Irregular access to medicines is not only caused by the unavailability or affordability of drugs but also the absence of a medicine information/tracking system that enables doctors and patients to locate health facilities/pharmacies that have in stock any medicine of interest. There are countless stories of drugs that have been left to expire at hospitals because of low demand even though there was a high demand of those same drugs in other areas. We need health information systems that connect clinicians and patients to a centralized inventory management system.

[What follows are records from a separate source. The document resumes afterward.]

(** *** Classes of decoded values *)

Lemma lor_hidden_bit_pos m : 0 <= m -> exists p, Z.lor m (Z.shiftl 1 23) = Z.pos p.
Proof.
  intros Hm. destruct (Z.lor m (Z.shiftl 1 23)) as [|p|p] eqn:E.
  - assert (Z.testbit (Z.lor m (Z.shiftl 1 23)) 23 = true).
    { rewrite Z.lor_spec. replace (Z.testbit (Z.shiftl 1 23) 23) with true by reflexivity.
      apply orb_true_r. }
    rewrite E in H. discriminate.
  - eauto.
  - assert (0 <= Z.lor m (Z.shiftl 1 23)) by (apply Z.lor_nonneg; simpl; lia). lia.
Qed.

Lemma decode_nan b : decode 24 8 b = S754_nan <-> is_nan 24 8 b = true.
Proof.
  unfold decode, is_nan. change (mant_bits 24) with 23.
  pose proof (mant_field_range b) as Hm.
  destruct (exp_field 24 8 b =? 0) eqn:E0.
  - apply Z.eqb_eq in E0. rewrite E0.
    replace (0 =? Z.ones 8) with false by reflexivity. rewrite andb_false_l.
    destruct (mant_field 24 b); split; discriminate.
  - destruct (exp_field 24 8 b =? Z.ones 8) eqn:E1.
    + rewrite andb_true_l.
      destruct (mant_field 24 b =? 0); cbv [negb]; split; congruence.
    + destruct (lor_hidden_bit_pos (mant_field 24 b) ltac:(lia)) as [p ->].
      rewrite andb_false_l. split; discriminate.
Qed.

Lemma decode_not_nan b : decode 24 8 b <> S754_nan -> is_nan 24 8 b = false.
Proof.
  intros H. destruct (is_nan 24 8 b) eqn:E; [|reflexivity].
  apply decode_nan in E. contradiction.
Qed.

Lemma decode_finite_bounds b s m e :
  decode 24 8 b = S754_finite s m e -> Z.pos m < 2 ^ 24 /\ -149 <= e <= 104.
Proof.
  unfold decode. change (mant_bits 24) with 23.
  change (fmt_emin 24 8) with (-149). change (Z.ones 8) with 255.
  pose proof (mant_field_range b) as Hm. pose proof (exp_field_range b) as He.
  destruct (Z.eqb_spec (exp_field 24 8 b) 0).
  - destruct (mant_field 24 b) eqn:Em; intros H; inversion H; subst. lia.
  - destruct (Z.eqb_spec (exp_field 24 8 b) 255).
    + destruct (mant_field 24 b =? 0); discriminate.
    + pose proof (lor_range 24 (mant_field 24 b) (Z.shiftl 1 23) ltac:(lia) ltac:(lia)
                    ltac:(simpl; lia)) as Hl.
      destruct (lor_hidden_bit_pos (mant_field 24 b) ltac:(lia)) as [p Ep].
      rewrite Ep in Hl |- *. intros H.
      assert (Em : Z.pos p = Z.pos m)
        by exact (f_equal (fun f => match f with S754_finite _ q _ => Z.pos q | _ => 0 end) H).
      assert (Ee : exp_field 24 8 b + -149 - 1 = e)
        by exact (f_equal (fun f => match f with S754_finite _ _ q => q | _ => 0 end) H).
      lia.
Qed.

Lemma exp_field_finite b : exp_field 24 8 b <> 255 -> finite_pattern b.
Proof.
  unfold finite_pattern, decode. change (mant_bits 24) with 23. change (Z.ones 8) with 255.
  pose proof (mant_field_range b) as Hm. intros H.
  destruct (Z.eqb_spec (exp_field 24 8 b) 0).
  - destruct (mant_field 24 b); exact I.
  - destruct (Z.eqb_spec (exp_field 24 8 b) 255); [contradiction|].
    destruct (lor_hidden_bit_pos (mant_field 24 b) ltac:(lia)) as [p ->]. exact I.
Qed.

Lemma encode_finite_pattern f : finite_or_zero f -> finite_pattern (encode 24 8 f).
Proof.
  intros H. apply exp_field_finite.
  destruct f as [s|s| |s m e]; cbn [finite_or_zero encode] in *; try contradiction.
  - rewrite pack_exp_field. discriminate.
  - destruct (Z.pos m <? _); rewrite pack_exp_field; [discriminate|].
    change (fmt_emin 24 8) with (-149). rewrite Z.land_ones by lia.
    rewrite Z.mod_small; simpl; lia.
Qed.

Lemma finite_pattern_not_nan b : finite_pattern b -> is_nan 24 8 b = false.
Proof.
  intros H. apply decode_not_nan. unfold finite_pattern in H.
  destruct (decode 24 8 b); try contradiction; discriminate.
Qed.

(** *** The lane instructions return 32-bit patterns *)

Lemma lift1_range f a : 0 <= a < 2 ^ 32 -> 0 <= lift1 24 8 f a < 2 ^ 32.
Proof.
  intros Ha. unfold lift1. destruct (is_nan 24 8 a);
    [apply quiet_range; assumption|apply encode_range].
Qed.

Lemma lift2_range f a b :
  0 <= a < 2 ^ 32 -> 0 <= b < 2 ^ 32 -> 0 <= lift2 24 8 f a b < 2 ^ 32.
Proof.
  intros Ha Hb. unfold lift2.
  destruct (is_nan 24 8 a); [apply quiet_range; assumption|].
  destruct (is_nan 24 8 b); [apply quiet_range; assumption|apply encode_range].
Qed.

Lemma lift3_range f a b c :
  0 <= a < 2 ^ 32 -> 0 <= b < 2 ^ 32 -> 0 <= c < 2 ^ 32 ->
  0 <= lift3 24 8 f a b c < 2 ^ 32.
Proof.
  intros Ha Hb Hc. unfold lift3.
  destruct (is_nan 24 8 a); [apply quiet_range; assumption|].
  destruct (is_nan 24 8 b); [apply quiet_range; assumption|].
  destruct (is_nan 24 8 c); [apply quiet_range; assumption|apply encode_range].
Qed.

Lemma mulss_range a b : 0 <= a < 2 ^ 32 -> 0 <= b < 2 ^ 32 -> 0 <= mulss a b < 2 ^ 32.
Proof. apply lift2_range. Qed.
Lemma addss_range a b : 0 <= a < 2 ^ 32 -> 0 <= b < 2 ^ 32 -> 0 <= addss a b < 2 ^ 32.
Proof. apply lift2_range. Qed.
Lemma subss_range a b : 0 <= a < 2 ^ 32 -> 0 <= b < 2 ^ 32 -> 0 <= subss a b < 2 ^ 32.
Proof. apply lift2_range. Qed.
Lemma maddss_range cfg a b c :
  0 <= a < 2 ^ 32 -> 0 <= b < 2 ^ 32 -> 0 <= c < 2 ^ 32 -> 0 <= maddss cfg a b c < 2 ^ 32.
Proof.
  intros Ha Hb Hc. unfold maddss. destruct (FMA cfg).
  - apply lift3_range; assumption.
  - apply addss_range; [apply mulss_range|]; assumption.
Qed.

Lemma const_range c : is_u32 c = true -> 0 <= c < 2 ^ 32.
Proof. apply is_u32_spec. Qed.

(** *** Order of a lane against zero and the smallest normal float *)

Lemma decode_zero : decode 24 8 0 = S754_zero false.
Proof. reflexivity. Qed.

Lemma decode_flt_min :
  decode 24 8 0x00800000 = S754_finite false 8388608 (-149).
Proof. reflexivity. Qed.

Lemma negative_class v :
  lt_oq 24 8 v 0 = true ->
  decode 24 8 v = S754_infinity true \/ exists m e, decode 24 8 v = S754_finite true m e.
Proof.
  unfold lt_oq. rewrite decode_zero.
  destruct (decode 24 8 v) as [s|[]| |[] m e]; cbv [SFltb SFcompare];
    try discriminate; eauto.
Qed.

Lemma negative_below_flt_min v :
  lt_oq 24 8 v 0 = true -> lt_oq 24 8 v 0x00800000 = true.
Proof.
  intros H. destruct (negative_class v H) as [E|(m & e & E)];
    unfold lt_oq; rewrite E, decode_flt_min; reflexivity.
Qed.

Lemma denormal_range_class v :
  lt_oq 24 8 v 0 = false -> lt_oq 24 8 v 0x00800000 = true ->
  ge_oq 24 8 v 0 = true /\
  ((exists s, decode 24 8 v = S754_zero s) \/ exists m e, decode 24 8 v = S754_finite false m e).
Proof.
  unfold lt_oq, ge_oq. rewrite decode_zero, decode_flt_min.
  destruct (decode 24 8 v) as [s|[]| |[] m e]; cbv [SFltb SFleb SFcompare];
    try discriminate; intros _ _; (split; [reflexivity|eauto]).
Qed.

Lemma decode_neg_inf v :
  0 <= v < 2 ^ 32 -> decode 24 8 v = S754_infinity true -> v = 0xFF800000.
Proof.
  intros Hv. unfold decode. change (mant_bits 24) with 23. change (Z.ones 8) with 255.
  pose proof (mant_field_range v) as Hm.
  destruct (Z.eqb_spec (exp_field 24 8 v) 0); [destruct (mant_field 24 v); discriminate|].
  destruct (Z.eqb_spec (exp_field 24 8 v) 255) as [Ee|];
    [|destruct (lor_hidden_bit_pos (mant_field 24 v) ltac:(lia)) as [p ->]; discriminate].
  destruct (Z.eqb_spec (mant_field 24 v) 0) as [Em|]; [|discriminate].
  intros H. assert (Es : sign_bit 24 8 v = true) by congruence. clear H.
  unfold exp_field, mant_field, sign_bit in *.
  change (mant_bits 24) with 23 in *. change (width 24 8 - 1) with 31 in *.
  rewrite Z.land_ones in Ee, Em by lia. rewrite Z.shiftr_div_pow2 in Ee by lia.
  rewrite Z.testbit_true in Es by lia.
  pose proof (Z.div_mod v (2 ^ 23) ltac:(lia)).
  pose proof (Z.div_mod (v / 2 ^ 23) (2 ^ 8) ltac:(lia)).
  pose proof (Z.div_div v (2 ^ 23) (2 ^ 8) ltac:(lia) ltac:(lia)) as Hdd.
  change (2 ^ 23 * 2 ^ 8) with (2 ^ 31) in Hdd.
  assert (0 <= v / 2 ^ 31 < 2).
  { split; [apply Z.div_pos; lia|apply Z.div_lt_upper_bound; lia]. }
  assert (v / 2 ^ 31 = 1).
  { destruct (Z.eq_dec (v / 2 ^ 31) 0) as [E0|]; [rewrite E0 in Es; discriminate|lia]. }
  lia.
Qed.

The internet is powerful because it democratized access to information. Because of the internet, we now have applications that allow us to hail a taxi, reserve a table at a restaurant and do other things in real-time. Why can’t we bring this same efficiency to drug distribution by developing tools that allow doctors and patients to know in real-time the exact pharmacies nearest to them that have the medicines they need.
At mPharma, we saw an opportunity to build such tools for clinicians and patients in Africa. This required us to re-think how prescriptions are written and dispensed in the digital age. In a continent with more than 99% of prescriptions still issued using pen and paper, developing a simple digital tool that will replace the prescription notepad is not a trivial matter. Adding to this difficulty is the lack of a basic internet infrastructure at most health facilities. However, if we can surmount these initial challenges the impact on our healthcare systems would be enormous. For example, looking at prescription trends we can estimate which areas have a high demand for a particular drug and where there is low demand and then use this information to determine how to distribute the drugs. We can use accurate prescription data to improve patient adherence to medication through a reminder system and finally provide a feedback mechanism for patients to easily report ADR’s and use better drug consumption data to understanding the causes of the ADR.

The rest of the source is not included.